> _Material provided_:
(** C6.  A failure of the version lookup comes back from [Download]
    wrapped with "failed to get latest version", a failure of the
    resolver with "failed to get download URL", a failure of the
    artifact request with "failed to download binary": the returned
    error unwraps to the component's error and its message is the
    context, ": " and the component's message.  And every error
    [Download] returns has a message of that form, the context being
    one of the seven stages. *)
Theorem Download_error_wrapping path d :
  (∀ err d1,
     getLatestPklVersion (started path d) = (inl err, d1) →
     ∃ e, Download path d = (inl e, d1)
          ∧ Unwrap e = Some err
          ∧ Error e = "failed to get latest version" +:+ ": " +:+ Error err)
  ∧ (∀ version d1 err d2,
       getLatestPklVersion (started path d) = (inr version, d1) →
       getPklDownloadURL version d1 = (inl err, d2) →
       ∃ e, Download path d = (inl e, d2)
            ∧ Unwrap e = Some err
            ∧ Error e = "failed to get download URL" +:+ ": " +:+ Error err)
  ∧ (∀ version d1 url d2 req err c,
       getLatestPklVersion (started path d) = (inr version, d1) →
       getPklDownloadURL version d1 = (inr url, d2) →
       NewRequest "GET" url = inr req →
       Do (httpClient d2) req = (inl err, c) →
       ∃ e, (Download path d).1 = inl e
            ∧ Unwrap e = Some err
            ∧ Error e = "failed to download binary" +:+ ": " +:+ Error err)
  ∧ (∀ e, (Download path d).1 = inl e → staged e).
Proof.
  split; [|split; [|split]].
  - intros err d1 Hlookup. rewrite Download_run, Hlookup. by eexists.
  - intros version d1 err d2 Hlookup Hresolve.
    rewrite Download_run, Hlookup, Hresolve. by eexists.
  - intros version d1 url d2 req err c Hlookup Hresolve Hreq Hdo.
    rewrite Download_run, Hlookup, Hresolve, Hreq, Hdo. by eexists.
  - intros e. rewrite Download_run.
    destruct (getLatestPklVersion _) as [[err|version] d1].
    { intros [= <-]. exists "failed to get latest version", (Error err).
      split; [unfold stages; by repeat constructor|reflexivity]. }
    destruct (getPklDownloadURL version d1) as [[err|url] d2].
    { intros [= <-]. exists "failed to get download URL", (Error err).
      split; [unfold stages; by repeat constructor|reflexivity]. }
    simpl. destruct (NewRequest "GET" url) as [err|req].
    { intros [= <-]. exists "failed to create download request", (Error err).
      split; [unfold stages; by repeat constructor|reflexivity]. }
    destruct (Do (httpClient d2) req) as [[err|resp] c].
    { intros [= <-]. exists "failed to download binary", (Error err).
      split; [unfold stages; by repeat constructor|reflexivity]. }
    apply install_staged.
Qed.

> _What to produce_:
Only the lines from the one containing "destruct (getPklDownloadURL version" through the end of the listing should be copied, and they should be copied exactly.

> _Exercise result_:
    destruct (getPklDownloadURL version d1) as [[err|url] d2].
    { intros [= <-]. exists "failed to get download URL", (Error err).
      split; [unfold stages; by repeat constructor|reflexivity]. }
    simpl. destruct (NewRequest "GET" url) as [err|req].
    { intros [= <-]. exists "failed to create download request", (Error err).
      split; [unfold stages; by repeat constructor|reflexivity]. }
    destruct (Do (httpClient d2) req) as [[err|resp] c].
    { intros [= <-]. exists "failed to download binary", (Error err).
      split; [unfold stages; by repeat constructor|reflexivity]. }
    apply install_staged.
Qed.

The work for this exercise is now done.